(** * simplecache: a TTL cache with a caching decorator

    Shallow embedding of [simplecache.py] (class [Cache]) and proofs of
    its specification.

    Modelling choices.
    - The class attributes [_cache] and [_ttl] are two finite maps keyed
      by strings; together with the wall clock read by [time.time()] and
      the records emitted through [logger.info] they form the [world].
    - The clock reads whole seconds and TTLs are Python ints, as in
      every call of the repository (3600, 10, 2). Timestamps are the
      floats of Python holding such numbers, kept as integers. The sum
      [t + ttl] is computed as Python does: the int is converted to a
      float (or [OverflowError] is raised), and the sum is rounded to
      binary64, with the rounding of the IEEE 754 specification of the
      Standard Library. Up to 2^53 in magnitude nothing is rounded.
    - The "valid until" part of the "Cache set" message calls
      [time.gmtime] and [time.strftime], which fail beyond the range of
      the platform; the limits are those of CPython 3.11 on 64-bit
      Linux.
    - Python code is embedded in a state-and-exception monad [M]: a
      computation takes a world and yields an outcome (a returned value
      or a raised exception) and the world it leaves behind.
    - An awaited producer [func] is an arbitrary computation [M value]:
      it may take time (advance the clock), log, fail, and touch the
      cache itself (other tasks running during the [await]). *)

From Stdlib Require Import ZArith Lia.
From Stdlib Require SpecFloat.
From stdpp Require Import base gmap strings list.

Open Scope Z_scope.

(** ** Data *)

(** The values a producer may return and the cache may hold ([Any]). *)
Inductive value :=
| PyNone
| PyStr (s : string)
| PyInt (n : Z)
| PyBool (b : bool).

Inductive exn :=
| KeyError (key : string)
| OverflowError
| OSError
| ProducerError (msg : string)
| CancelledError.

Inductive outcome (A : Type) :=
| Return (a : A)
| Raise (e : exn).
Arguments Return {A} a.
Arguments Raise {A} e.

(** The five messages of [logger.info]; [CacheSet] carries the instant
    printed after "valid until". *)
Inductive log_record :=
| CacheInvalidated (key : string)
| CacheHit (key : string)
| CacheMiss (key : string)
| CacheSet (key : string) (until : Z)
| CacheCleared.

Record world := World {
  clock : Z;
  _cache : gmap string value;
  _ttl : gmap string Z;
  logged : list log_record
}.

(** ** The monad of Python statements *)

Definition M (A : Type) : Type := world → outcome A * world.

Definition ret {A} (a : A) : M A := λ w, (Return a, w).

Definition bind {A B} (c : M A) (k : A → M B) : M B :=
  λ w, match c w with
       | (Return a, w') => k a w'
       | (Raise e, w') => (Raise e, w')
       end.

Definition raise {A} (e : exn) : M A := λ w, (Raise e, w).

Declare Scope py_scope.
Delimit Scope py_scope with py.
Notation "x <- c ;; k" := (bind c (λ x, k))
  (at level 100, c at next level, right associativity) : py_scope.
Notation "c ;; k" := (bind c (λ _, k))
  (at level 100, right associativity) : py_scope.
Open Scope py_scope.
****************
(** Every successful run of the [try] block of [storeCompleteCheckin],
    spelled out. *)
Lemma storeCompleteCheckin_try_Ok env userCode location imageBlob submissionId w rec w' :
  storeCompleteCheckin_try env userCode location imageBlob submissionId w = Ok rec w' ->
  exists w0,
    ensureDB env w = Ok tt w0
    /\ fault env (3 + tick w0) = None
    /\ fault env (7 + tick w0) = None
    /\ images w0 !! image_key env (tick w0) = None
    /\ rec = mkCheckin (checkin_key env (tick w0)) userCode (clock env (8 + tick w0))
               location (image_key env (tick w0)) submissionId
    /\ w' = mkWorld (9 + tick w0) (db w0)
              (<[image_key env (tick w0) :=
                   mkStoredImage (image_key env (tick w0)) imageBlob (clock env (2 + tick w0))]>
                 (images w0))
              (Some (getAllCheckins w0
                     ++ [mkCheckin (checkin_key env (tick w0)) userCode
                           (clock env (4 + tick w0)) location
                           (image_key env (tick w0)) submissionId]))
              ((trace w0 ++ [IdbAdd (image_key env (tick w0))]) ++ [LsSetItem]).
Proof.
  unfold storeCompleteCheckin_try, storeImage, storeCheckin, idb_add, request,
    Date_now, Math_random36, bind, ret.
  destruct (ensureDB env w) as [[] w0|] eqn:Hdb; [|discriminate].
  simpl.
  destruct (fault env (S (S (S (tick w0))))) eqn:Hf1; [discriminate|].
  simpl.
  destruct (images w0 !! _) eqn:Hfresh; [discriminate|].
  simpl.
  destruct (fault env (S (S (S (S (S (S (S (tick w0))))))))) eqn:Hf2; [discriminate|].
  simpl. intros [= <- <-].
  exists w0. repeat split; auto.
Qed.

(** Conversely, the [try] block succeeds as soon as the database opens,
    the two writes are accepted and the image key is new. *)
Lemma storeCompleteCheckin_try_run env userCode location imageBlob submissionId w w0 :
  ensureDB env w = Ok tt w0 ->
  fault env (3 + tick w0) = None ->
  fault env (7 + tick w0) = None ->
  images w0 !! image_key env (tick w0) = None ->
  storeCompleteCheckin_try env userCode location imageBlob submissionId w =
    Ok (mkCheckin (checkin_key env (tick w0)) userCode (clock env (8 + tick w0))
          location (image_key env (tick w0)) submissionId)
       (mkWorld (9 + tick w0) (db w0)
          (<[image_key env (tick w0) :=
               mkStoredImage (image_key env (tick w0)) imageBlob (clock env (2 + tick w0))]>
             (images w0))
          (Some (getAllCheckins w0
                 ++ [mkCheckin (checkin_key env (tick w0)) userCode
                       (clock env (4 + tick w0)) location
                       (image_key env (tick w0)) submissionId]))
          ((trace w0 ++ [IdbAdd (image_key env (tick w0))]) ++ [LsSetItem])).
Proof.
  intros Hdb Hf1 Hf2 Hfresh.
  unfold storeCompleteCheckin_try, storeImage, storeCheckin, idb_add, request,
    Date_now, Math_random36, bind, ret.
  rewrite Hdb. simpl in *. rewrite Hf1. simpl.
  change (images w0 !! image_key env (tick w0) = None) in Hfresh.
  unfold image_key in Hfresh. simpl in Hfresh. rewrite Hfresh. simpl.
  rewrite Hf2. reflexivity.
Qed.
****************
### Directions
Retype the records above, but only those lines that fall between the line containing "(** * simplecache: a" and the line containing "the platform; the", with both of those lines included, exactly as written.

### Answer to this task
(** * simplecache: a TTL cache with a caching decorator

    Shallow embedding of [simplecache.py] (class [Cache]) and proofs of
    its specification.

    Modelling choices.
    - The class attributes [_cache] and [_ttl] are two finite maps keyed
      by strings; together with the wall clock read by [time.time()] and
      the records emitted through [logger.info] they form the [world].
    - The clock reads whole seconds and TTLs are Python ints, as in
      every call of the repository (3600, 10, 2). Timestamps are the
      floats of Python holding such numbers, kept as integers. The sum
      [t + ttl] is computed as Python does: the int is converted to a
      float (or [OverflowError] is raised), and the sum is rounded to
      binary64, with the rounding of the IEEE 754 specification of the
      Standard Library. Up to 2^53 in magnitude nothing is rounded.
    - The "valid until" part of the "Cache set" message calls
      [time.gmtime] and [time.strftime], which fail beyond the range of
      the platform; the limits are those of CPython 3.11 on 64-bit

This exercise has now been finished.